(* ===== verification/InlineTag.v ===== *)
(** * InlineTag: hidden inline tags
    ([utils/stream-parser/src/inline_hidden_tag.rs])

    Positions are counted in chars: the code computes byte offsets of char
    boundaries only.  The one comparison of byte lengths, between overlapping
    opening tags, is kept. *)
From S2P Require Import Prelude RustStr StreamText.

Record ExtractedInlineTag (T : Type) := mkExtracted { extracted_tag : T; content : str }.
Arguments mkExtracted {T}.
Arguments extracted_tag {T}.
Arguments content {T}.

Record InlineTagSpec (T : Type) := mkInline { spec_tag : T; spec_open : str; spec_close : str }.
Arguments mkInline {T}.
Arguments spec_tag {T}.
Arguments spec_open {T}.
Arguments spec_close {T}.

Record ActiveTag (T : Type) := mkActive { active_tag : T; active_close : str; active_content : str }.
Arguments mkActive {T}.
Arguments active_tag {T}.
Arguments active_close {T}.
Arguments active_content {T}.

Record InlineHiddenTagParser (T : Type) := mkHidden {
  specs : list (InlineTagSpec T);
  pending : str;
  active : option (ActiveTag T);
}.
Arguments mkHidden {T}.
Arguments specs {T}.
Arguments pending {T}.
Arguments active {T}.

(** The largest [k] of [max, max - 1, .., 1] such that the first [k] chars of
    [needle] end [s], or 0. *)
Fixpoint longest_from (s needle : str) (max : nat) : nat :=
  match max with
  | 0 => 0
  | S k => if ends_with (take max needle) s then max else longest_from s needle k
  end.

━━━━━━━━━━━━━━━━

## What is needed
Please write out only the lines from the one containing "[needle] end [s], or 0. *)" to the end of the records above, exactly, both ends included.

## Response to this exercise
    [needle] end [s], or 0. *)
Fixpoint longest_from (s needle : str) (max : nat) : nat :=
  match max with
  | 0 => 0
  | S k => if ends_with (take max needle) s then max else longest_from s needle k
  end.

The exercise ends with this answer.